Healthcare is one of the sectors most frequently targeted by ransomware groups globally and in Australia. Medical records command premium prices on criminal markets — they contain identity information, health history, and financial data that enables identity theft, insurance fraud, and targeted extortion. The 2022 Medibank breach and a string of subsequent incidents affecting smaller healthcare providers have demonstrated that this targeting extends well below the enterprise tier.
Regulatory Framework
Healthcare organisations handling personal health information are subject to the Privacy Act 1988 and the Australian Privacy Principles, the Notifiable Data Breaches scheme, and — for those interacting with the My Health Records system — the My Health Records Act 2012. The My Health Records Act imposes specific obligations around access controls and incident reporting that go beyond general privacy law.
ACSC Healthcare Guidance
The ACSC has published specific guidance for the healthcare sector recognising its elevated risk profile.
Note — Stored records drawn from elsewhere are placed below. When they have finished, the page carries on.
Lemma node_call_thrown type_error now params d d' message :
  Node.call_tool type_error now params d = (d', Thrown message) →
  d' = d ∧
  (message = type_error ∧
   ((∀ p, params ≠ Given p) ∨
    ∃ p, params = Given p ∧ rpc.name p ∈ Node.handled ∧
         ∀ args, rpc.arguments p ≠ Given args) ∨
   ∃ p, params = Given p ∧ message = "Unknown tool: " +:+ rpc.name p ∧
        rpc.name p ∉ Node.handled).
Proof.
  unfold Node.call_tool. destruct params as [| |p].
  1,2: intros [= <- <-]; split; [done|]; left; split; [done|]; by left.
  destruct (rpc.arguments p) as [| |args] eqn:Ea.
  1,2: case_decide; intros [= <- <-]; (split; [done|]);
       [ left; split; [done|]; right; exists p; split_and!; [done|done|];
         intros args; by rewrite Ea
       | right; by exists p ].
  intros (-> & -> & Hn)%node_thrown_unchanged. split; [done|]. right. by exists p.
Qed.

(** X3.  The SQLite server answers every request with one message that carries
    the id of the request: a result on console.log, or an error with code -1
    on console.error, in which case the database is as it was.  A request
    without id gets a result without id, or an error whose id is null.
    call_tool answers with the text the tool returned, as the one content
    item, or with the message it threw; when the request has no params, or
    names a tool of the server and gives it no arguments, that is the
    engine's TypeError.  A method other than initialize, list_tools and
    call_tool is an error naming it, and only call_tool of a writing tool,
    with arguments, changes the database. *)
Theorem bun_request_answered type_error now request st :
  let id := rpc.id request in
  let r := Bun.handleMCPRequest type_error now request st in
  let called := Bun.call_tool type_error now (rpc.call request) st in
  ((∃ result, is_result id result r.2) ∨ (∃ message, is_error id message r.2 ∧ r.1 = st)) ∧
  (rpc.method request = "call_tool" →
   r.1 = called.1 ∧
   match called.2 with
   | Returned text => is_result id (Js.content text) r.2
   | Thrown message => is_error id message r.2
   end) ∧
  (rpc.method request = "call_tool" →
   ((∀ p, rpc.call request ≠ Given p) ∨
    ∃ p, rpc.call request = Given p ∧ rpc.name p ∈ tool_names Bun.handleListTools ∧
         ∀ args, rpc.arguments p ≠ Given args) →
   r.1 = st ∧ is_error id type_error r.2) ∧
  (rpc.method request ∉ ["initialize"; "list_tools"; "call_tool"] →
   r.1 = st ∧ is_error id ("Unknown method: " +:+ rpc.method request) r.2) ∧
  (r.1 ≠ st →
   rpc.method request = "call_tool" ∧
   ∃ p args,
     rpc.call request = Given p ∧ rpc.arguments p = Given args ∧
     rpc.name p ∈ Bun.write_tools).
Proof.
  cbv zeta.
  pose proof (λ result, proj1 (sendResponse_is_result (rpc.id request) result)) as Hres.
  pose proof (λ message, proj1 (sendError_is_error (rpc.id request) message)) as Herr.
  assert (((∀ p, rpc.call request ≠ Given p) ∨
           ∃ p, rpc.call request = Given p ∧
                rpc.name p ∈ tool_names Bun.handleListTools ∧
                ∀ args, rpc.arguments p ≠ Given args) →
          Bun.call_tool type_error now (rpc.call request) st = (st, Thrown type_error))
    as Htype.
  { intros [Hc|(p & Ep & Hl & Hn)].
    - unfold Bun.call_tool. destruct (rpc.call request) as [| |p]; [done..|].
      by destruct (Hc p).
    - rewrite Ep, bun_call_not_given by done. rewrite bun_tool_names in Hl.
      by rewrite decide_True. }
  unfold Bun.handleMCPRequest.
  destruct (Bun.call_tool type_error now (rpc.call request) st)
    as [st1 [text|message]] eqn:E.
  - split_and!.
    + repeat case_decide; cbn [fst snd]; first [ left; by eexists | right; by eexists ].
    + intros Hm. rewrite Hm. repeat case_decide; try done. cbn [fst snd]. by split.
    + intros Hm Hc. by pose proof (Htype Hc).
    + intros Hm. rewrite !elem_of_cons, elem_of_nil in Hm.
      repeat case_decide; cbn [fst snd]; try tauto. done.
    + repeat case_decide; cbn [fst snd]; try done. intros Hne. split; [done|].
      revert E. unfold Bun.call_tool.
      destruct (rpc.call request) as [| |p]; [done..|].
      destruct (rpc.arguments p) as [| |args] eqn:Ea; [by case_decide..|].
      intros E. exists p, args. split_and!; [done..|].
      revert E Hne. unfold Bun.handleCallTool, Bun.write_tools.
      rewrite !elem_of_cons. repeat case_decide; try tauto; congruence.
  - pose proof (bun_call_thrown_unchanged _ _ _ _ _ _ E) as ->. split_and!.
    + repeat case_decide; cbn [fst snd]; first [ left; by eexists | right; by eexists ].
    + intros Hm. rewrite Hm. repeat case_decide; try done. cbn [fst snd]. by split.
    + intros Hm Hc. pose proof (Htype Hc) as [= <-].
      rewrite Hm. repeat case_decide; try done; cbn [fst snd]; by split.
    + intros Hm. rewrite !elem_of_cons, elem_of_nil in Hm.
      repeat case_decide; cbn [fst snd]; try tauto. done.
    + repeat case_decide; cbn [fst snd]; done.
Qed.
The guidance recommends Essential Eight implementation as a baseline, with particular emphasis on MFA for all systems accessing patient records, network segmentation isolating clinical systems from administrative networks, and verified backup capability for electronic medical record systems.
Electronic Medical Records and Backup
Electronic medical record systems are often hosted by specialist vendors with proprietary backup arrangements. Healthcare organisations should verify that their EMR vendor's backup capability meets the Essential Eight requirements — specifically that backups are offline or immutable and that restoration has been tested. Vendor contractual arrangements should specify recovery time objectives and backup retention periods.
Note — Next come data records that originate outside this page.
(** The calls of Delete: the deregistration, and the calls the file makes
    elsewhere. *)
Inductive apicall : Type :=
  | ContainersUnregister (ctx : context)
      (vaultName resourceGroupName fabricName containerName : string)
      (result : Unregistration)
  | Other (c : BackupProtectionContainerStorageAccount.apicall).

Section Handlers.

Variable W : Type.
Variable imp : imports.
Variable clients : Clients W.

(** [client.Unregister] of the
    [RecoveryServices.BackupProtectionContainersClient]. *)
Variable Unregister : context -> string -> string -> string -> string -> W ->
                      Unregistration * W.

(** Lines 163-202. *)
Definition resourceBackupProtectionContainerStorageAccountDelete : M W apicall unit :=
  d <- getData ;;
  match ParseAzureResourceID imp (Id d) with
  | inl err => fail err
  | inr id =>
      let resGroup := azure.ResourceGroup id in
      let vaultName := azure.PathAt id "vaults" in
      let fabricName := azure.PathAt id "backupFabrics" in
      let containerName := azure.PathAt id "protectionContainers" in
      let ctx := timeouts.ForDelete d in
      resp <- call (ContainersUnregister ctx vaultName resGroup fabricName containerName)
                (Unregister ctx vaultName resGroup fabricName containerName) ;;
      match UnregisterErr resp with
      | Some err =>
          fail (Wrapf "Error deregistering backup protection container %s (Vault %s): %+v"
                  [containerName; vaultName] err)
      | None =>
          match LocationPath resp with
          | None =>
              fail (Errorf "Error unregistering backup protection container %s (Vault %s): Location header missing or empty"
                      [containerName; vaultName])
          | Some locationPath =>
              let opResourceID := handleAzureSdkForGoBug2824 imp locationPath in
              match ParseAzureResourceID imp opResourceID with
              | inl err => fail err
              | inr parsedLocation =>
                  let operationID := azure.PathAt parsedLocation "backupOperationResults" in
                  _ <- lift Other
                         (resourceBackupProtectionContainerStorageAccountWaitForOperation
                            clients ctx vaultName resGroup operationID d) ;;
                  ret tt
              end
          end
      end
  end.
(** * Veerji-Lang: lexer, parser and code generator

    A shallow embedding of [src/lexer.c], [src/parser.c] and [src/codegen.c].

    Conventions of the embedding.
    - A byte ([char]) is an [ascii]; a [const char*] is the list of bytes found
      from the pointer onwards.  The C string it denotes, [cstr], stops before
      the first NUL byte; reading past the end of the list reads the
      terminating NUL.  Pointer arithmetic [p + n] is [drop n p].
    - A [char value[512]] member is a list of 512 bytes, written by index.
    - [tokens[count++] = t] appends [t] to the tokens written so far; the
      returned [count] is the length of that list.
    - A [Program] is the sequence [statements[0 .. count-1]]; [count] is its
      length.  All counters are C [int]s that only count upwards to a length,
      they are natural numbers here.
    - [fprintf] to a stream appends bytes to the stream's contents; [exit]
      ends the run with a status and what was written to [stderr]. *)

From Stdlib Require Import ZArith Ascii String DecimalString.
From Stdlib Require DecimalFacts DecimalNat.
From stdpp Require Import base tactics list sets strings.

Open Scope list_scope.

(** ** Bytes and C strings *)

Module CString.

Definition NUL : ascii := "000"%char.
Definition LF : ascii := "010"%char.
Definition SP : ascii := " "%char.
Definition DQ : ascii := "034"%char.

(** The bytes of a string literal of the C source. *)
Definition lit (s : string) : list ascii := list_ascii_of_string s.

(** The string a [char*] denotes: the bytes before the first NUL. *)
Fixpoint cstr (p : list ascii) : list ascii :=
  match p with
  | [] => []
  | c :: p' => if decide (c = NUL) then [] else c :: cstr p'
  end.

Fixpoint strlen (p : list ascii) : nat :=
  match p with
  | [] => 0
  | c :: p' => if decide (c = NUL) then 0 else S (strlen p')
  end.

(** [*p]: the byte under the pointer, NUL at the end of the string. *)
Definition deref (p : list ascii) : ascii := hd NUL p.
Lemma not_subscribed_on key callback s :
  not_subscribed s →
  Requests (Method (On key callback)) ≠ subscribes →
  not_subscribed (state_of (lift (on key callback) s)).
Proof.
  intros [Hlive Hold] Hne. split; [|by rewrite lift_old_arrays].
  rewrite lift_registry.
  destruct key as [| | | |k| |]; try done.
  destruct callback as [| | | | | |cb0]; try done.
  destruct (registry_of s !! k) as [a|] eqn:Hk;
    [|by destruct (on_not_own k cb0 _ Hk) as [msg ->]].
  destruct (decide (cb0 ∈ subscribers a)) as [Hin|Hn]; [by erewrite on_present|].
  erewrite on_new by done. cbn. intros a'.
  destruct (decide (k = name)) as [->|Hk'].
  - rewrite lookup_insert_eq. intros [= <-]. cbn.
    rewrite elem_of_app, list_elem_of_singleton. intros [Hin|Heq].
    + by eapply Hlive.
    + apply Hne. unfold subscribes. congruence.
  - rewrite lookup_insert_ne by done. apply Hlive.
Qed.

Lemma not_subscribed_unsubscribe key callback s :
  not_subscribed s → not_subscribed (state_of (lift (unsubscribe key callback) s)).
Proof.
  intros [Hlive Hold]. split; [|by rewrite lift_old_arrays].
  rewrite lift_registry.
  destruct (registry_of s !! key) as [a|] eqn:Hk;
    [|by destruct (unsubscribe_not_own key callback _ Hk) as [c ->]].
  destruct (find_callback callback (subscribers a) 0) as [i|] eqn:Hfind;
    [|by erewrite unsubscribe_not_found].
  erewrite unsubscribe_found by done. cbn. intros a'.
  destruct (decide (key = name)) as [->|Hk'].
  - rewrite lookup_insert_eq. intros [= <-]. cbn. rewrite splice1_delete.
    intros Hin. eapply Hlive; [done|].
    eapply elem_of_sublist; [done|apply sublist_delete].
  - rewrite lookup_insert_ne by done. apply Hlive.
Qed.

(** From a state where [cb] is not subscribed to [name], however the user
    functions behave, a publish applies [cb] for [name] only after a user
    function has subscribed [cb] to [name]. *)
Lemma stays_unsubscribed_publish (fuel n : nat) key data (s : machine) :
  stays_unsubscribed s
    (state_of (publish_with code (perform code fuel) n key data s))
    (trace_of (publish_with code (perform code fuel) n key data s)).
Proof.
  apply (run_induction_publish code stays_unsubscribed).
  - apply stays_unsubscribed_refl.
  - apply stays_unsubscribed_trans.
  - intros s0 k first i each d Hi Hs. split; [|done].
    apply applied_after_subscribed_single. intros d' [= -> -> _].
    apply (walked_array_not_subscribed first s0 Hs).
    by eapply list_elem_of_lookup_2.
  - intros s0 k a f d _ _. by apply stays_unsubscribed_step.
  - intros s0 k f. apply stays_unsubscribed_step; [done|].
    intros Hs _. by apply not_subscribed_registerAsync.
  - intros s0 k c. apply stays_unsubscribed_step; [done|].
    intros Hs Hne. by apply not_subscribed_on.
  - intros s0 k c. apply stays_unsubscribed_step; [done|].
    intros Hs _. by apply not_subscribed_unsubscribe.
  - intros s0 s1 t q Hq Ht.
    change (Requests q :: t) with ([Requests q] ++ t).
    eapply stays_unsubscribed_trans; [|done].
    by apply stays_unsubscribed_step.
Qed.

End NotSubscribed.

(** ** Subscribers are applied on request only *)

(** In the run of a user function, a subscriber of [name] is applied only
    after a user function has asked for a publish to [name]. *)
Section Gated.

Variable code : user_functions.
Variable name : string.

#[local] Abbreviation gated := (applied_after_published name).
#[local] Abbreviation gated_requests := (gated_requests name).

Lemma gated_nil : gated [].
Proof. intros t1 each d t2 Heq. by destruct t1. Qed.

Lemma gated_single (e : event) :
  (∀ each data, e ≠ InvokeSubscriber name each data) → gated [e].
Proof.
  intros He t1 each d t2 Heq. destruct t1 as [|e1 t1].
  - injection Heq as -> _. by destruct (He each d).
  - injection Heq as _ Heq. by destruct t1.
Qed.

Lemma gated_app t1 t2 : gated t1 → gated t2 → gated (t1 ++ t2).
Proof.
  intros H1 H2 u1 each d u2 Heq.
  apply app_eq_inv in Heq as [(k & Ht1 & Hk)|(k & Hu1 & Ht2)].
  - destruct k as [|e k].
    + rewrite app_nil_r in Ht1. subst u1. cbn in Hk.
      destruct (H2 [] each d u2 (eq_sym Hk)) as (q & _ & Hin). by apply elem_of_nil in Hin.
    + injection Hk as <- _. by eapply (H1 u1 each d k).
  - subst u1. destruct (H2 k each d u2 Ht2) as (q & Hq & Hin).
    exists q. split; [done|]. apply elem_of_app. by right.
Qed.

(** Whatever follows a request that publishes to [name]. *)
Lemma gated_published q t : publishes name q = true → gated (Requests q :: t).
Proof.
  intros Hq t1 each d t2 Heq. destruct t1 as [|e1 t1]; [done|].
  injection Heq as <- _. exists q. split; [done|left].
Qed.

Lemma gated_bind {A B} (m : Run A) (k : A → Run B) (s : machine) :
  gated (trace_of (m s)) → (∀ a s', gated (trace_of (k a s'))) →
  gated (trace_of ((m ≫= k) s)).
Proof.
  intros Hm Hk. unfold mbind, Run_bind.
  destruct (m s) as [[[[a|e]|] s'] t]; [|done|done].
  specialize (Hk a s'). destruct (k a s') as [[c s''] t']. by apply gated_app.
Qed.

Lemma gated_run_prog (perform : request → Run jsval) (p : prog) (s : machine) :
  gated_requests perform → gated (trace_of (run_prog perform p s)).
Proof.
  intros Hperform. revert s. induction p as [|e|q k IH]; intros s;
    [apply gated_nil..|].
  cbn [run_prog]. specialize (Hperform q s).
  destruct (publishes name q) eqn:Hq.
  - destruct (perform q s) as [[[c|] s'] t]; [|by apply gated_published].
    destruct (run_prog perform (k c) s') as [[c' s''] t']. by apply gated_published.
  - specialize (Hperform eq_refl).
    destruct (perform q s) as [[[c|] s'] t].
    + specialize (IH c s'). destruct (run_prog perform (k c) s') as [[c' s''] t'].
      apply (gated_app [Requests q]); [by apply gated_single|by apply gated_app].
    + apply (gated_app [Requests q]); [by apply gated_single|done].
Qed.

Lemma gated_publish_loop (perform : request → Run jsval) n key data first i s :
  key ≠ name → gated_requests perform →
  gated (trace_of (publish_loop code perform n key data first i s)).
Proof.
  intros Hne Hperform. revert i s. induction n as [|n IH]; intros i s; cbn [publish_loop].
  - destruct (walked_array key first s !! i); apply gated_nil.
  - destruct (walked_array key first s !! i) as [each|]; [|apply gated_nil].
    apply gated_bind; [|by intros _ s'].
    unfold apply_subscriber. apply gated_bind.
    + apply gated_single. intros x d [= ? _]. done.
    + intros _ s'. by apply gated_run_prog.
Qed.

Lemma gated_publish_with (perform : request → Run jsval) n key data s :
  key ≠ name → gated_requests perform →
  gated (trace_of (publish_with code perform n key data s)).
Proof.
  intros Hne Hperform. unfold publish_with.
  destruct (get (registry_of s) key) as [action| |]; [|apply gated_nil..].
  by apply gated_publish_loop.
Qed.

Lemma gated_apply_handler (perform : request → Run jsval) f key data s :
  gated_requests perform →
  gated (trace_of (apply_handler code perform f key data s)).
Proof.
  intros Hperform. unfold apply_handler. apply gated_bind.
  - by apply gated_single.
  - intros _ s'. by apply gated_run_prog.
Qed.

Lemma gated_call_with (perform : request → Run jsval) n key data s :
  key ≠ name → gated_requests perform →
  gated (trace_of (call_with code perform n key data s)).
Proof.
  intros Hne Hperform. unfold call_with.
  destruct (get (registry_of s) key) as [action| |]; [| |apply gated_nil].
  - destruct (func action) as [f|]; [by apply gated_apply_handler|].
    by apply gated_publish_with.
  - by apply gated_publish_with.
Qed.

Lemma gated_perform (fuel : nat) : gated_requests (perform code fuel).
Proof.
  induction fuel as [|fuel IH]; intros q s Hq.
  - destruct q as [[key f|key data|key data|key callback|key callback]|key data];
      try apply gated_nil.
    + rewrite perform_registerAsync.
      rewrite (proj2 (state_of_bind_ret (registerAsync_run key f) VUndefined s)).
      unfold registerAsync_run. pose proof (registerAsync_trace key f (registry_of s)) as Ht.
      destruct (registerAsync key f (registry_of s)) as [[[u|e] r'] t];
        cbn in *; subst; apply gated_nil.
    + rewrite perform_on. unfold lift.
      pose proof (on_trace key callback (registry_of s)) as Ht.
      destruct (on key callback (registry_of s)) as [[c r'] t]. cbn in *. subst.
      apply gated_nil.
    + rewrite perform_unsubscribe.
      rewrite (proj2 (state_of_bind_ret (lift (unsubscribe key callback)) VUndefined s)).
      unfold lift. pose proof (unsubscribe_trace key callback (registry_of s)) as Ht.
      destruct (unsubscribe key callback (registry_of s)) as [[c r'] t]. cbn in *. subst.
      apply gated_nil.
  - destruct q as [[key f|key data|key data|key callback|key callback]|key data].
    + rewrite perform_registerAsync.
      rewrite (proj2 (state_of_bind_ret (registerAsync_run key f) VUndefined s)).
      unfold registerAsync_run. pose proof (registerAsync_trace key f (registry_of s)) as Ht.
      destruct (registerAsync key f (registry_of s)) as [[[u|e] r'] t];
        cbn in *; subst; apply gated_nil.
    + rewrite perform_call.
      rewrite (proj2 (state_of_bind_ret (call_with code (perform code fuel) fuel key data)
                        VUndefined s)).
      apply gated_call_with; [|done]. cbn in Hq. by apply bool_decide_eq_false in Hq.
    + rewrite perform_publish.
      rewrite (proj2 (state_of_bind_ret (publish_with code (perform code fuel) fuel key data)
                        VUndefined s)).
      apply gated_publish_with; [|done]. cbn in Hq. by apply bool_decide_eq_false in Hq.
    + rewrite perform_on. unfold lift.
      pose proof (on_trace key callback (registry_of s)) as Ht.
      destruct (on key callback (registry_of s)) as [[c r'] t]. cbn in *. subst.
      apply gated_nil.
    + rewrite perform_unsubscribe.
      rewrite (proj2 (state_of_bind_ret (lift (unsubscribe key callback)) VUndefined s)).
      unfold lift. pose proof (unsubscribe_trace key callback (registry_of s)) as Ht.
      destruct (unsubscribe key callback (registry_of s)) as [[c r'] t]. cbn in *. subst.
      apply gated_nil.
    + rewrite perform_done. unfold buildDoneFunction_with.
      rewrite (proj2 (state_of_bind_ret (publish_with code (perform code fuel) fuel key data)
                        VUndefined s)).
      apply gated_publish_with; [|done]. cbn in Hq. by apply bool_decide_eq_false in Hq.
Qed.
Does our GP clinic or medical practice need to implement the Essential Eight?
The Essential Eight is the ASD's recommended baseline for all Australian organisations. It is not mandated for GP practices by specific regulation, but the ACSC guidance for healthcare strongly recommends it, and it is increasingly referenced in health sector cyber insurance applications and vendor contracts. Given the sensitivity of the data held, it represents a proportionate minimum baseline.